The takeover ends the Bongo family dynasty’s almost six decades in power and creates a new conundrum for a region hit with a wave of coups that Nigerian President Bola Tinubu called a “contagion of autocracy”.

Like other juntas who have snatched power in the region, Gabon’s military leaders are seeking to consolidate power despite international condemnation.

General Brice Oligui Nguema, the coup leader and former head of the presidential guard, is due to be sworn in as president on Monday.

“My fear has been confirmed in Gabon that copy cats will start doing the same thing until it is stopped,” Tinubu, who chairs West Africa’s main regional body ECOWAS, said on Thursday.

The African Union’s Peace and Security Council made a first move on Thursday by barring Gabon’s participation in all its activities, organs and institutions until constitutional order is restored.

Central Africa’s political bloc, of which Gabon is a member, also condemned the coup in a statement and said it planned an “imminent” meeting of heads of state to determine how to respond. It did not give a date.
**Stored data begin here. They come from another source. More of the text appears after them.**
(* ===== verification/ByteStreams.v ===== *)
(** * Byte streams

    utils/messageqcpp/bytestream.{h,cpp}: the class every message of the system
    is built in and read from.  [Bytes] has the format of a message; this file
    has the buffer behind it: one allocation with two pointers into it, grown
    when a value does not fit.

    A byte of a fresh allocation is [None] until it is written: copying it is
    harmless, to compute with it is not.  The pointers are offsets from [fBuf];
    when [fBuf] is null they are addresses (0, or 8 after [restart]).  Two
    streams in one call are two objects. *)
From Stdlib Require Import ZArith Lia.
From S2P Require Import Prelude Bytes.

Local Open Scope Z_scope.

Definition BlockSize : Z := 4096.
Definition ISSOverhead : Z := 8.

Record ByteStream := mkBS {
  fBuf : option (list (option Z));
  fCurInPtr : Z;
  fCurOutPtr : Z;
  fMaxLen : Z;
}.

(** ** Memory *)

Definition new_bytes (n : Z) : list (option Z) := replicate (Z.to_nat n) None.

(** The [n] bytes at the offset [off] of a block; nothing is read for [n] = 0. *)
Definition mem_read (b : option (list (option Z))) (off n : Z) : res (list (option Z)) :=
  if decide (n = 0) then Ret []
  else match b with
       | Some l =>
           if decide (0 <= off /\ 0 <= n /\ off + n <= Z.of_nat (length l))
           then Ret (take (Z.to_nat n) (drop (Z.to_nat off) l)) else UB OutOfBounds
       | None => UB OutOfBounds
       end.
Definition mem_write (b : option (list (option Z))) (off : Z) (cs : list (option Z))
    : res (option (list (option Z))) :=
  if decide (cs = []) then Ret b
  else match b with
       | Some l =>
           if decide (0 <= off /\ off + Z.of_nat (length cs) <= Z.of_nat (length l))
           then Ret (Some (take (Z.to_nat off) l ++ cs ++ drop (Z.to_nat off + length cs) l))
           else UB OutOfBounds
       | None => UB OutOfBounds
       end.
(** The value of bytes that must have been written. *)
Definition values (cs : list (option Z)) : res (list Z) :=
  match mapM id cs with Some l => Ret l | None => UB Indeterminate end.

(** ** The buffer *)

Definition bs_length (s : ByteStream) : Z := u32 (fCurInPtr s - fCurOutPtr s).
Definition bs_empty (s : ByteStream) : bool := bool_decide (bs_length s = 0).
(** [buf()]: null, or what is behind the output pointer. *)
Definition bs_buf (s : ByteStream) : option (list (option Z)) :=
  match fBuf s with
  | Some l => Some (drop (Z.to_nat (fCurOutPtr s)) l)
  | None => if decide (fCurOutPtr s = 0) then None else Some []
  end.

(** A multiple of the block size, in 32 bits. *)
Definition round_up (n : Z) : Z := u32 (n + BlockSize - 1) / BlockSize * BlockSize.

Definition growBuf (toSize : Z) : prog ByteStream unit := fun s =>
  match fBuf s with
  | None =>
      let toSize := if decide (toSize = 0) then BlockSize else round_up toSize in
      (Ret tt, mkBS (Some (new_bytes (u32 (toSize + ISSOverhead)))) ISSOverhead ISSOverhead toSize)
  | Some l =>
      let toSize := if decide (toSize = 0) then u32 (fMaxLen s + BlockSize) else round_up toSize in
      if decide (toSize <= fMaxLen s) then (Ret tt, s)
      else
        let toSize := Z.max toSize (u32 (fMaxLen s * 2)) in
        match (cs ← mem_read (Some l) 0 (fCurInPtr s); mem_write (Some (new_bytes (u32 (toSize + ISSOverhead)))) 0 cs) with
        | Ret t => (Ret tt, mkBS t (u32 (fCurInPtr s)) (u32 (fCurOutPtr s)) toSize)
        | Throw e => (Throw e, s)
        | UB u => (UB u, s)
        end
  end.

(** Store at the input pointer, and move it. *)
Definition store_in (cs : list (option Z)) : prog ByteStream unit := fun s =>
  match mem_write (fBuf s) (fCurInPtr s) cs with
  | Ret b => (Ret tt, mkBS b (fCurInPtr s + Z.of_nat (length cs)) (fCurOutPtr s) (fMaxLen s))
  | Throw e => (Throw e, s)
  | UB u => (UB u, s)
  end.
Definition bs_null (s : ByteStream) : bool := match fBuf s with None => true | _ => false end.

Definition bs_add (b : Z) : prog ByteStream unit :=
  s ← gets id;
  (if bs_null s || bool_decide (u32 (fCurInPtr s) = u32 (fMaxLen s + ISSOverhead)) then growBuf 0 else mret tt);;
  store_in (Some <$> le_bytes 1 b).

(** [operator<<] of an integer of [n] bytes. *)
Definition put_int (n : nat) (x : Z) : prog ByteStream unit :=
  s ← gets id;
  (if bs_null s || bool_decide (fCurInPtr s + Z.of_nat n > u32 (fMaxLen s + ISSOverhead))
   then growBuf (u32 (fMaxLen s + BlockSize)) else mret tt);;
  store_in (Some <$> le_bytes n x).

Definition append (bp : option (list (option Z))) (len : Z) : prog ByteStream unit :=
  if decide (len = 0) then mret tt
  else match bp with
  | None => throw InvalidArgument
  | Some _ =>
      s ← gets id;
      let newSize := u32 (fCurInPtr s + len) in
      (if bs_null s || bool_decide (newSize > fMaxLen s) then growBuf newSize else mret tt);;
      cs ← reading (fun _ => mem_read bp 0 len);
      store_in cs
  end.

(** [operator<<(const string&)] *)
Definition put_string (str : list (option Z)) : prog ByteStream unit :=
  let len := s32 (Z.of_nat (length str)) in
  put_int 4 len;; append (Some str) (u32 len).
(** [operator<<(const uuid&)] *)
Definition put_uuid (u : list (option Z)) : prog ByteStream unit := append (Some u) 16.

(** [load]: replaces the contents. *)
Definition load (bp : option (list (option Z))) (len : Z) : prog ByteStream unit := fun s =>
  if bool_decide (bp = None) && negb (bool_decide (len = 0)) then (Throw InvalidArgument, s)
  else
    let newMaxLen := round_up len in
    let s := if decide (len > fMaxLen s)
             then mkBS (Some (new_bytes (u32 (newMaxLen + ISSOverhead)))) (fCurInPtr s) (fCurOutPtr s) newMaxLen else s in
    match (cs ← mem_read bp 0 len; mem_write (fBuf s) ISSOverhead cs) with
    | Ret b => (Ret tt, mkBS b (len + ISSOverhead) ISSOverhead (fMaxLen s))
    | Throw e => (Throw e, s)
    | UB u => (UB u, s)
    end.

(** ** Reading *)

(** [peek] of an integer of [n] bytes. *)
Definition peek_int (n : nat) (s : ByteStream) : res Z :=
  if decide (bs_length s < Z.of_nat n) then Throw UnderflowError
  else cs ← mem_read (fBuf s) (fCurOutPtr s) (Z.of_nat n); bs ← values cs; Ret (of_le bs).
Definition advance_out (n : Z) : prog ByteStream unit :=
  modify (fun s => mkBS (fBuf s) (fCurInPtr s) (fCurOutPtr s + n) (fMaxLen s)).
(** [operator>>] of one; a signed type is [s8] ... [s64] of the result. *)
Definition get_int (n : nat) : prog ByteStream Z :=
  x ← reading (peek_int n); advance_out (Z.of_nat n);; mret x.

Definition peek_string (s : ByteStream) : res (list (option Z)) :=
  len ← peek_int 4 s;
  let len := s32 len in
  if decide (len < 0) then Throw ProtocolError
  else if decide (2 ^ 31 <= len + 4) then UB SignedOverflow
  else if decide (bs_length s < u32 (len + 4)) then Throw UnderflowError
  else mem_read (fBuf s) (fCurOutPtr s + 4) len.
Definition get_string : prog ByteStream (list (option Z)) :=
  str ← reading peek_string; advance_out (4 + Z.of_nat (length str));; mret str.

Definition peek_uuid (s : ByteStream) : res (list (option Z)) :=
  if decide (bs_length s < 16) then Throw UnderflowError else mem_read (fBuf s) (fCurOutPtr s) 16.
Definition get_uuid : prog ByteStream (list (option Z)) :=
  u ← reading peek_uuid; advance_out 16;; mret u.

Definition restart : prog ByteStream unit :=
  modify (fun s => mkBS (fBuf s) ISSOverhead ISSOverhead (fMaxLen s)).
Definition rewind : prog ByteStream unit :=
  modify (fun s => mkBS (fBuf s) (fCurInPtr s) ISSOverhead (fMaxLen s)).
Definition reset : prog ByteStream unit := modify (fun _ => mkBS None 0 0 0).

(** [operator>>(uint8_t*&)]: everything, into the caller's memory. *)
Definition get_all : prog ByteStream (list (option Z)) :=
  bs ← reading (fun s => mem_read (fBuf s) (fCurOutPtr s) (bs_length s)); restart;; mret bs.

Definition advance (adv : Z) : prog ByteStream unit :=
  n ← gets bs_length;
  if decide (adv > n) then throw LengthError else advance_out adv.

(** ** Writing through the input pointer *)

Definition needAtLeast (amount : Z) : prog ByteStream unit :=
  s ← gets id;
  let currentSpace := u64 (fMaxLen s - (fCurInPtr s - ISSOverhead)) in
  if decide (currentSpace < amount) then growBuf (u32 (fMaxLen s + amount)) else mret tt.
Definition getInputPtr (s : ByteStream) : Z := fCurInPtr s.
Definition advanceInputPtr (amount : Z) : prog ByteStream unit :=
  modify (fun s => mkBS (fBuf s) (fCurInPtr s + amount) (fCurOutPtr s) (fMaxLen s)).
(** A caller's write of [cs] at the pointer. *)
Definition poke (ptr : Z) (cs : list (option Z)) : prog ByteStream unit := fun s =>
  match mem_write (fBuf s) ptr cs with
  | Ret b => (Ret tt, mkBS b (fCurInPtr s) (fCurOutPtr s) (fMaxLen s))
  | Throw e => (Throw e, s)
  | UB u => (UB u, s)
  end.

(** ** Two streams *)

(** [doCopy]: what is left to be read. *)
Definition doCopy (rhs : ByteStream) : prog ByteStream unit := fun s =>
  let rlen := bs_length rhs in
  let s := if decide (fMaxLen s < rlen)
           then mkBS (Some (new_bytes (u32 (rlen + ISSOverhead)))) (fCurInPtr s) (fCurOutPtr s) rlen else s in
  match (cs ← mem_read (fBuf rhs) (fCurOutPtr rhs) rlen; mem_write (fBuf s) ISSOverhead cs) with
  | Ret b => (Ret tt, mkBS b (ISSOverhead + rlen) ISSOverhead (fMaxLen s))
  | Throw e => (Throw e, s)
  | UB u => (UB u, s)
  end.
Definition assign (rhs : ByteStream) : prog ByteStream unit :=
  if bs_null rhs then reset else doCopy rhs.

Definition bs_blank : ByteStream := mkBS None 0 0 0.
Definition ByteStream_new (initSize : Z) : ByteStream :=
  if decide (initSize > 0) then (growBuf initSize bs_blank).2 else bs_blank.
Definition ByteStream_load (bp : option (list (option Z))) (len : Z) : res ByteStream :=
  let '(r, s) := load bp len bs_blank in r;; Ret s.
Definition ByteStream_copy (rhs : ByteStream) : res ByteStream :=
  if bs_null rhs then Ret bs_blank else let '(r, s) := doCopy rhs bs_blank in r;; Ret s.

Definition swap (p : ByteStream * ByteStream) : ByteStream * ByteStream := (p.2, p.1).

Definition bs_eqb (a b : ByteStream) : res bool :=
  if decide (bs_length b <> bs_length a) then Ret false
  else
    x ← mem_read (fBuf a) (fCurOutPtr a) (bs_length a);
    y ← mem_read (fBuf b) (fCurOutPtr b) (bs_length a);
    vx ← values x; vy ← values y; Ret (bool_decide (vx = vy)).

(** [operator+=] *)
Definition append_stream (rhs : ByteStream) : prog ByteStream unit := append (bs_buf rhs) (bs_length rhs).
(** [operator<<(const ByteStream&)]; [serialize] is the same call on the other
    object. *)
Definition put_stream (rhs : ByteStream) : prog ByteStream unit :=
  put_int 4 (bs_length rhs);; append (bs_buf rhs) (bs_length rhs).
Definition serialize (s : ByteStream) : prog ByteStream unit :=
  put_int 4 (bs_length s);; append (bs_buf s) (bs_length s).

(** Calls that change both: the first is [this]. *)
Definition on_this {A} (p : prog ByteStream A) : prog (ByteStream * ByteStream) A :=
  zoom fst (fun s st => (s, st.2)) p.
Definition on_other {A} (p : prog ByteStream A) : prog (ByteStream * ByteStream) A :=
  zoom snd (fun s st => (st.1, s)) p.

(** [this->deserialize(bs)] *)
Definition deserialize : prog (ByteStream * ByteStream) unit :=
  on_this restart;;
  len ← on_other (get_int 4);
  o ← gets snd;
  on_this (load (bs_buf o) len);;
  on_other (advance len).

(** [peek(ByteStream&)]: the check leaves out the four bytes of the length. *)
Definition peek_stream : prog (ByteStream * ByteStream) unit :=
  s ← gets fst;
  len ← on_this (reading (peek_int 4));
  if decide (bs_length s < len) then throw UnderflowError
  else
    on_other (load (match fBuf s with
                    | Some l => Some (drop (Z.to_nat (fCurOutPtr s + 4)) l)
                    | None => Some []
                    end) len).
Definition get_stream : prog (ByteStream * ByteStream) unit :=
  peek_stream;;
  n ← gets (fun st => bs_length st.2);
  on_this (advance_out (4 + n)).

(** The replay of a journal reads its records into a stream this way. *)
Definition read_into (cs : list (option Z)) : prog ByteStream unit :=
  needAtLeast (Z.of_nat (length cs));;
  p ← gets getInputPtr;
  poke p cs;;
  advanceInputPtr (Z.of_nat (length cs)).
Senior officers in Gabon announced their coup before dawn on Wednesday, shortly after an election body declared that Bongo had comfortably won a third term in Saturday’s vote. The junta declared the vote null and void, dissolved state institutions and closed borders.

Later on Wednesday, a video emerged of Bongo detained in his residence, asking international allies for help but apparently unaware of what was happening around him.

Gabon’s main opposition platform, Alternance 2023, thanked the junta on Thursday for ending the Bongos’ long grip on power.

However, representative Mike Jocktane added that the coup leaders should finish what he said was an incomplete vote count. A full tally would show that the main opposition candidate, Albert Ondo Ossa, had won, he said.

In official results announced on Wednesday, Ondo Ossa came a distant second to Bongo.

Jocktane said the opposition was willing to hold talks with the junta “to avoid a future for our country even darker than the one we have been spared”.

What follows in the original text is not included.